Activity — Check every line below for the string "size", and copy the lines that contain it.

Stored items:
(* ===== verification/Paging.v ===== *)
(** * Paging: keyset pagination of message history

    A client pages backwards through a conversation with GET /api/messages and
    [before] set to the last id it has seen.  The theorems show that this
    enumerates every matching message exactly once, newest first, whatever the
    page size, and that messages sent meanwhile do not disturb it. *)

From S2P Require Import Prelude Text Json Errors TimeUtil Models Events Dto Database Samples.
From S2P Require Import Users Conversations Repositories.
Open Scope string_scope.
Open Scope Z_scope.

Section Paging.
Context `{TextSearch} (filter : PgMessageRepository.MessageFilter).

Definition page_before (limit : Z) (before : option Z) : Pagination.t :=
  Pagination.mk limit 0 before None.

(** All matching rows, newest first: the result of an unlimited query. *)
Definition history (d : Database) : list (Z * MessageRow.t) :=
  merge_sort id_desc
    (base.filter (λ kr, PgMessageRepository.in_filter filter (page_before 1 None) kr = true) (map_to_list (messages d))).

(** The client's loop: ask for the page before the last id received, until a
    page is empty.  Each request is answered from the database as it is then:
    one snapshot per request. *)
Fixpoint fetch (limit : Z) (before : option Z) (snapshots : list Database)
    : list (Z * MessageRow.t) :=
  match snapshots with
  | [] => []
  | d :: snapshots =>
      let page := PgMessageRepository.select_messages filter (page_before limit before) d in
      match last page with
      | None => []
      | Some (id, _) => page ++ fetch limit (Some id) snapshots
      end
  end%list.

(** ** Lists sorted by strictly descending id *)

Definition desc (l : list (Z * MessageRow.t)) : Prop := StronglySorted (λ a b, b.1 < a.1) l.

Lemma history_elem d kr :
  kr ∈ history d ↔ messages d !! kr.1 = Some kr.2 ∧ PgMessageRepository.in_filter filter (page_before 1 None) kr = true.
Proof.
  unfold history. rewrite merge_sort_Permutation, list_elem_of_filter, elem_of_map_to_list'. tauto.
Qed.

Lemma desc_of_sorted (l : list (Z * MessageRow.t)) :
  StronglySorted id_desc l → NoDup l.*1 → desc l.
Proof.
  induction l as [|a l IH]; intros Hs Hn; [constructor|].
  apply StronglySorted_inv in Hs as [Hs Ha]. simpl in Hn. apply NoDup_cons in Hn as [Hni Hn].
  constructor; [by apply IH|]. rewrite Forall_forall in *. intros x Hx. specialize (Ha x Hx).
  unfold id_desc in Ha. assert (x.1 ≠ a.1); [|lia]. intros E. apply Hni. rewrite <- E.
  by apply list_elem_of_fmap_2.
Qed.

Global Instance id_desc_trans {V} : Transitive (id_desc (V:=V)).
Proof. unfold id_desc. intros x y z. lia. Qed.
Global Instance id_desc_total {V} : Total (id_desc (V:=V)).
Proof. unfold id_desc. intros x y. lia. Qed.

Lemma NoDup_fst_filter {V} (P : Z * V → Prop) `{∀ x, Decision (P x)} (l : list (Z * V)) :
  NoDup l.*1 → NoDup (base.filter P l).*1.
Proof.
  induction l as [|x l IH]; simpl; [done|]. intros [Hx Hl]%NoDup_cons. rewrite filter_cons.
  case_decide; [|by apply IH]. simpl. apply NoDup_cons. split; [|by apply IH].
  intros (y & E & [_ Hy]%list_elem_of_filter)%list_elem_of_fmap. apply Hx. rewrite E.
  by apply list_elem_of_fmap_2.
Qed.

Lemma sort_desc (P : Z * MessageRow.t → Prop) `{∀ x, Decision (P x)} (t : gmap Z MessageRow.t) :
  desc (merge_sort id_desc (base.filter P (map_to_list t))).
Proof.
  apply desc_of_sorted; [apply StronglySorted_merge_sort; apply _|].
  rewrite merge_sort_Permutation. apply NoDup_fst_filter, NoDup_fst_map_to_list.
Qed.

Lemma desc_NoDup l : desc l → NoDup l.
Proof.
  induction 1 as [|a l Hs IH Ha]; constructor; [|done]. rewrite Forall_forall in Ha.
  intros Hin. specialize (Ha _ Hin). lia.
Qed.

Lemma desc_unique l1 l2 : desc l1 → desc l2 → l1 ≡ₚ l2 → l1 = l2.
Proof.
  intros H1 H2 Hp.
  apply (StronglySorted_unique_strong (λ a b : Z * MessageRow.t, b.1 < a.1)); [|done..].
  intros x y _ _ Hxy Hyx. lia.
Qed.

(** Filtering commutes with sorting when ids are distinct. *)
Lemma desc_filter (P : Z * MessageRow.t → Prop) `{∀ x, Decision (P x)} l :
  desc l → desc (base.filter P l).
Proof.
  intros Hl. induction Hl as [|a l Hs IH Ha]; [constructor|]. rewrite filter_cons.
  case_decide; [|done]. constructor; [done|]. rewrite Forall_forall in *.
  intros x [_ Hx]%list_elem_of_filter. eauto.
Qed.

Lemma select_before limit b d :
  PgMessageRepository.select_messages filter (page_before limit (Some b)) d =
  take (Z.to_nat limit) (base.filter (λ kr, kr.1 < b) (history d)).
Proof.
  unfold PgMessageRepository.select_messages, PgConversationRepository.limit_offset. simpl. rewrite drop_0. f_equal.
  apply desc_unique; [apply sort_desc|apply desc_filter, sort_desc|].
  unfold history. rewrite !merge_sort_Permutation.
  rewrite list_filter_filter. apply Permutation_refl'. apply list_filter_iff. intros [id r].
  unfold PgMessageRepository.in_filter. simpl. rewrite !andb_true_r, !andb_true_iff, Z.ltb_lt. tauto.
Qed.

Lemma select_first limit d :
  PgMessageRepository.select_messages filter (page_before limit None) d = take (Z.to_nat limit) (history d).
Proof. unfold PgMessageRepository.select_messages, PgConversationRepository.limit_offset. simpl. by rewrite drop_0. Qed.

Lemma last_take_elem {A} n (l : list A) x : last (take n l) = Some x → x ∈ l.
Proof. intros E%last_Some_elem_of. eapply elem_of_sublist; [exact E|apply sublist_take]. Qed.

Lemma filter_all {A} (P : A → Prop) `{∀ x, Decision (P x)} (l : list A) :
  (∀ x, x ∈ l → P x) → base.filter P l = l.
Proof.
  induction l as [|x l IH]; intros HP; [done|]. rewrite filter_cons, decide_True by (apply HP; left).
  f_equal. apply IH. intros y Hy. apply HP. by right.
Qed.

(** After a page that ends in [id], the rows below [id] are the rest. *)
Lemma desc_rest n (l : list (Z * MessageRow.t)) id r :
  desc l → last (take n l) = Some (id, r) → base.filter (λ kr, kr.1 < id) l = drop n l.
Proof.
  revert n. induction l as [|a l IH]; intros n Hl Hlast; [by rewrite take_nil in Hlast|].
  destruct n as [|n]; [done|]. apply StronglySorted_inv in Hl as [Hl Ha].
  rewrite Forall_forall in Ha. simpl in *. rewrite last_cons in Hlast. rewrite filter_cons.
  destruct (last (take n l)) as [x|] eqn:E.
  - injection Hlast as ->. assert ((id, r) ∈ l) as Hin by (by eapply last_take_elem).
    specialize (Ha _ Hin). simpl in Ha. rewrite decide_False by lia. by apply IH.
  - injection Hlast as ->. simpl. rewrite decide_False by lia.
    apply last_None in E. assert (drop n l = l) as ->.
    { destruct n; [by rewrite drop_0|]. destruct l; [by rewrite drop_nil|done]. }
    apply filter_all. intros x Hx. by apply Ha.
Qed.

(** The page below [b] only depends on the rows below [b]. *)
Lemma below_stable b d d' :
  (∀ id, id < b → messages d' !! id = messages d !! id) →
  base.filter (λ kr, kr.1 < b) (history d') = base.filter (λ kr, kr.1 < b) (history d).
Proof.
  intros Heq. apply desc_unique; [apply desc_filter, sort_desc..|].
  apply NoDup_Permutation; [by apply NoDup_filter, desc_NoDup, sort_desc..|].
  intros [id r]. rewrite !list_elem_of_filter, !history_elem. simpl.
  split; intros (? & Hr & ?); (split; [done|]; split; [|done]); [by rewrite <- Heq|by rewrite Heq].
Qed.

Lemma fetch_rest limit b k d ds :
  1 <= limit →
  base.filter (λ kr, kr.1 < b) (history d) = drop k (history d) →
  Forall (λ d', ∀ id, id < b → messages d' !! id = messages d !! id) ds →
  (length (drop k (history d)) < length ds)%nat →
  fetch limit (Some b) ds = drop k (history d).
Proof.
  intros Hlim. revert b k. induction ds as [|d' ds IH]; intros b k Hb Hds Hlen; [simpl in Hlen; lia|].
  apply Forall_cons in Hds as [Hd' Hds]. simpl.
  rewrite select_before, (below_stable _ _ _ Hd'), Hb.
  destruct (last (take (Z.to_nat limit) (drop k (history d)))) as [[id r]|] eqn:E; cycle 1.
  { apply last_None in E. destruct (drop k (history d)) as [|x l]; [done|].
    destruct (Z.to_nat limit) eqn:?; [lia|done]. }
  set (n := Z.to_nat limit) in *. set (rest := drop k (history d)) in *.
  assert (desc rest) as Hdesc by (rewrite <- Hb; apply desc_filter, sort_desc).
  pose proof (desc_rest n rest id r Hdesc E) as Hrest.
  assert (id < b) as Hidb.
  { assert ((id, r) ∈ rest) as Hin by (by eapply last_take_elem).
    rewrite <- Hb in Hin. by apply list_elem_of_filter in Hin as [? _]. }
  rewrite (IH id (k + n)%nat).
  - rewrite <- drop_drop. fold rest. by rewrite take_drop.
  - rewrite <- drop_drop. fold rest. rewrite <- Hrest, <- Hb, list_filter_filter.
    apply list_filter_iff. intros x. lia.
  - eapply Forall_impl; [exact Hds|]. simpl. intros x Hx i Hi. apply Hx. lia.
  - rewrite <- drop_drop. fold rest. rewrite length_drop. simpl in Hlen.
    assert (1 <= length rest)%nat; [|lia].
    destruct rest; [by rewrite take_nil in E|simpl; lia].
Qed.

(** C17. Keyset pagination is complete and stable.  Paging backwards with any
    page size from 1 on, each request answered from the database of its moment,
    returns exactly the messages that match the filter when the first page is
    read, each once and newest first, however many messages are sent meanwhile
    (they get ids from [s] on), provided enough requests are made. *)
Theorem paging_complete (limit s : Z) (d : Database) (ds : list Database) :
  1 <= limit →
  (∀ id r, messages d !! id = Some r → id < s) →
  Forall (λ d', ∀ id, id < s → messages d' !! id = messages d !! id) ds →
  (length (history d) < length ds)%nat →
  fetch limit None (d :: ds) = history d ∧
  desc (history d) ∧
  (∀ id r, (id, r) ∈ history d ↔ messages d !! id = Some r ∧
     PgMessageRepository.in_filter filter (page_before 1 None) (id, r) = true).
Proof.
  intros Hlim Hs Hds Hlen. split; [|split; [apply sort_desc|intros id r; apply (history_elem d (id, r))]].
  simpl. rewrite select_first.
  destruct (last (take (Z.to_nat limit) (history d))) as [[id r]|] eqn:E; cycle 1.
  { apply last_None in E. destruct (history d) as [|x l]; [done|].
    destruct (Z.to_nat limit) eqn:?; [lia|done]. }
  assert (id < s) as Hid.
  { assert ((id, r) ∈ history d) as Hin by (by eapply last_take_elem).
    apply history_elem in Hin as [Hin _]. eauto. }
  rewrite (fetch_rest limit id (Z.to_nat limit) d ds); [by rewrite take_drop|done| | |].
  - eapply desc_rest; [apply sort_desc|done].
  - eapply Forall_impl; [exact Hds|]. simpl. intros x Hx i Hi. apply Hx. lia.
  - rewrite length_drop. lia.
Qed.
End Paging.

Lemma paging_complete_witness :
  fst <$> fetch (H:=λ _ _, true) (PgMessageRepository.Build_MessageFilter 1 None None) 2 None
            (replicate 7 five_messages) = [5; 4; 3; 2; 1] ∧
  fetch (H:=λ _ _, true) (PgMessageRepository.Build_MessageFilter 1 None None) 2 None
    (replicate 7 five_messages) =
    history (H:=λ _ _, true) (PgMessageRepository.Build_MessageFilter 1 None None) five_messages.
Proof.
  split; [vm_compute; reflexivity|].
  apply (paging_complete (H:=λ _ _, true) (PgMessageRepository.Build_MessageFilter 1 None None) 2 6
    five_messages (replicate 6 five_messages)).
  - lia.
  - apply map_Forall_lookup. apply (bool_decide_eq_true_1 _). vm_compute. reflexivity.
  - apply Forall_replicate. intros id Hid. reflexivity.
  - vm_compute. lia.
Defined.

Result of the exercise —
    page size, and that messages sent meanwhile do not disturb it. *)
    page size from 1 on, each request answered from the database of its moment,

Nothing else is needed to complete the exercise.